## Work task:
State how many lines of the records include the word "what"; the reply is that number alone.

(Data items)
(** X2: the line number of what [parseLogMessage] returns, with or
    without an error, lies in the range of an int16. *)
Theorem parseLogMessage_lineNumber_range logRow :
  - 32768 <= lineNumber (fst (parseLogMessage logRow)) <= 32767.
Proof.
  unfold parseLogMessage.
  destruct (Split logRow "|") as [|p0 [|p1 [|p2 [|]]]]; simpl; try lia.
  destruct (TrimSpace p1 =? "")%string; simpl; try lia.
  destruct (Split p2 ":") as [|r0 [|r1 [|r2 rs]]]; simpl; try lia.
  destruct (Split r2 "-") as [|lineNumRaw [|msg ms]]; simpl; try lia.
  destruct (ParseInt0_spec (TrimSpace lineNumRaw)) as [H _].
  destruct (ParseInt0 (TrimSpace lineNumRaw) 16) as [n e]. exact H.
Qed.

(** X3: no field of a record that [parseLogMessage] returns without an
    error holds a bar; its module, function and message hold no colon, and
    its message holds no hyphen. *)
Theorem parseLogMessage_record_delimiters logRow logMessage :
  parseLogMessage logRow = (logMessage, None) ->
  (lacks "|" (timestamp logMessage) /\ lacks "|" (severity logMessage) /\
   lacks "|" (module logMessage) /\ lacks "|" (function logMessage) /\
   lacks "|" (message logMessage)) /\
  (lacks ":" (module logMessage) /\ lacks ":" (function logMessage) /\
   lacks ":" (message logMessage)) /\
  lacks "-" (message logMessage).
Proof.
  intros H. apply parseLogMessage_ok in H.
  destruct H as (p0 & p1 & p2 & r0 & r1 & r2 & rs & raw & msg & ms & H1 & H2 & H3 & _ & _ & ->).
  pose proof (Split_pieces_lack logRow "|") as Hbar. rewrite H1 in Hbar.
  apply Forall_cons in Hbar as [Hp0 Hbar]. apply Forall_cons in Hbar as [Hp1 Hbar].
  apply Forall_cons in Hbar as [Hp2 _].
  pose proof (Split_pieces_keep_lack "|" p2 ":" Hp2) as Hbar2. rewrite H2 in Hbar2.
  apply Forall_cons in Hbar2 as [Hr0 Hbar2]. apply Forall_cons in Hbar2 as [Hr1 Hbar2].
  apply Forall_cons in Hbar2 as [Hr2 _].
  pose proof (Split_pieces_lack p2 ":") as Hcol. rewrite H2 in Hcol.
  apply Forall_cons in Hcol as [Cr0 Hcol]. apply Forall_cons in Hcol as [Cr1 Hcol].
  apply Forall_cons in Hcol as [Cr2 _].
  pose proof (Split_pieces_keep_lack "|" r2 "-" Hr2) as Hbar3. rewrite H3 in Hbar3.
  apply Forall_cons in Hbar3 as [_ Hbar3]. apply Forall_cons in Hbar3 as [Hmsg _].
  pose proof (Split_pieces_keep_lack ":" r2 "-" Cr2) as Hcol3. rewrite H3 in Hcol3.
  apply Forall_cons in Hcol3 as [_ Hcol3]. apply Forall_cons in Hcol3 as [Cmsg _].
  pose proof (Split_pieces_lack r2 "-") as Hhy. rewrite H3 in Hhy.
  apply Forall_cons in Hhy as [_ Hhy]. apply Forall_cons in Hhy as [Dmsg _].
  simpl. repeat split; now apply TrimSpace_lacks.
Qed.

Lemma parseLogMessage_record_delimiters_witness :
  (lacks "|" "2024-01-02 15:04:05.999" /\ lacks "|" "ERROR" /\ lacks "|" "app.module" /\
   lacks "|" "function" /\ lacks "|" "Connection failed") /\
  (lacks ":" "app.module" /\ lacks ":" "function" /\ lacks ":" "Connection failed") /\
  lacks "-" "Connection failed".
Proof.
  apply (parseLogMessage_record_delimiters
           "2024-01-02 15:04:05.999 | ERROR | app.module:function:123 - Connection failed: timeout"
           (mkLogMessage "2024-01-02 15:04:05.999" "ERROR" "app.module" "function" 123
                         "Connection failed")).
  reflexivity.
Defined.

(** X4: what [parseLogMessage] makes of a line of the format: the fields
    trimmed, the line number and the error as [strconv.ParseInt] gives
    them, and of the message the part before its first colon and its first
    hyphen. *)
Theorem parseLogMessage_logLine ts sev mdl fn num msg :
  lacks "|" ts -> lacks "|" sev -> lacks "|" mdl -> lacks "|" fn -> lacks "|" num ->
  lacks "|" msg ->
  lacks ":" mdl -> lacks ":" fn -> lacks ":" num -> lacks "-" num ->
  TrimSpace sev <> "" ->
  parseLogMessage (logLine ts sev mdl fn num msg)
  = (mkLogMessage (TrimSpace ts) (TrimSpace sev) (TrimSpace mdl) (TrimSpace fn)
                  (fst (ParseInt0 (TrimSpace num) 16))
                  (TrimSpace (before "-" (before ":" msg))),
     snd (ParseInt0 (TrimSpace num) 16)).
Proof. apply parseLogMessage_of_logLine. Qed.

Lemma parseLogMessage_logLine_witness :
  parseLogMessage
    (logLine "2024-01-02 15:04:05.999 " " ERROR " " app.module" "function" "0x7F " " a-b: c")
  = (mkLogMessage "2024-01-02 15:04:05.999" "ERROR" "app.module" "function"
                  (fst (ParseInt0 (TrimSpace "0x7F ") 16))
                  (TrimSpace (before "-" (before ":" " a-b: c"))),
     snd (ParseInt0 (TrimSpace "0x7F ") 16)) /\
  ParseInt0 (TrimSpace "0x7F ") 16 = (127, None) /\
  TrimSpace (before "-" (before ":" " a-b: c")) = "a".
Proof.
  split; [|split; reflexivity].
  apply (parseLogMessage_logLine
           "2024-01-02 15:04:05.999 " " ERROR " " app.module" "function" "0x7F " " a-b: c");
    first [ simpl; repeat split; discriminate | vm_compute; discriminate ].
Defined.

Lemma parseLogMessage_round_trip_witness :
  parseLogMessage
    (logLine "2024-01-02 15:04:05.999 " " INFO     " " app.module" " function" " 123 "
             " User logged in")
  = (mkLogMessage "2024-01-02 15:04:05.999" "INFO" "app.module" "function" 123
                  "User logged in", None).
Proof.
  apply (parseLogMessage_round_trip
           "2024-01-02 15:04:05.999 " " INFO     " " app.module" " function" " 123 "
           " User logged in");
    first [ simpl; repeat split; discriminate
          | vm_compute; discriminate
          | vm_compute; repeat split; now left ].
Defined.

(** X6: [parseLogMessage] answers with the error "Empty Message" exactly
    for the lines that do not hold two bars; every other error it returns
    is "Malformed message" or an error of [strconv.ParseInt]. *)
Theorem parseLogMessage_empty_message_iff logRow :
  (snd (parseLogMessage logRow) = Some (errorString "Empty Message")
   <-> count_byte "|" logRow <> 2%nat) /\
  forall e, snd (parseLogMessage logRow) = Some e ->
    e = errorString "Empty Message" \/ e = errorString "Malformed message" \/
    e = ErrSyntax \/ e = ErrRange.
Proof.
  pose proof (length_Split logRow "|") as Hlen. unfold parseLogMessage.
  destruct (Split logRow "|") as [|p0 [|p1 [|p2 [|]]]]; simpl in Hlen;
    try (split; [split; [intros _; lia | reflexivity] | intros e [= <-]; auto]).
  assert (Hbars : count_byte "|" logRow = 2%nat) by lia.
  assert (G : forall e,
    snd (if (TrimSpace p1 =? "")%string
         then (mkLogMessage (TrimSpace p0) (TrimSpace p1) "" "" 0 "",
               Some (errorString "Malformed message"))
         else
           match Split p2 ":" with
           | r0 :: r1 :: r2 :: _ =>
               match Split r2 "-" with
               | lineNumRaw :: msg :: _ =>
                   let '(lineNum, err) := ParseInt0 (TrimSpace lineNumRaw) 16 in
                   (mkLogMessage (TrimSpace p0) (TrimSpace p1) (TrimSpace r0) (TrimSpace r1)
                                 lineNum (TrimSpace msg), err)
               | _ => (mkLogMessage (TrimSpace p0) (TrimSpace p1) (TrimSpace r0) (TrimSpace r1)
                                    0 "", Some (errorString "Malformed message"))
               end
           | _ => (mkLogMessage (TrimSpace p0) (TrimSpace p1) "" "" 0 "",
                   Some (errorString "Malformed message"))
           end) = Some e ->
    e = errorString "Malformed message" \/ e = ErrSyntax \/ e = ErrRange).
  { intros e. destruct (TrimSpace p1 =? "")%string; [intros [= <-]; auto|].
    destruct (Split p2 ":") as [|r0 [|r1 [|r2 rs]]]; try (intros [= <-]; auto).
    destruct (Split r2 "-") as [|lineNumRaw [|msg ms]]; try (intros [= <-]; auto).
    destruct (ParseInt0_spec (TrimSpace lineNumRaw)) as [_ He].
    destruct (ParseInt0 (TrimSpace lineNumRaw) 16) as [n err]. simpl in *.
    intros H. destruct (He e H); auto. }
  split.
  - split; [|intros H; contradiction].
    intros H. apply G in H. destruct H as [H | [H | H]]; discriminate H.
  - intros e H. apply G in H. tauto.
Qed.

## Result of the exercise:
2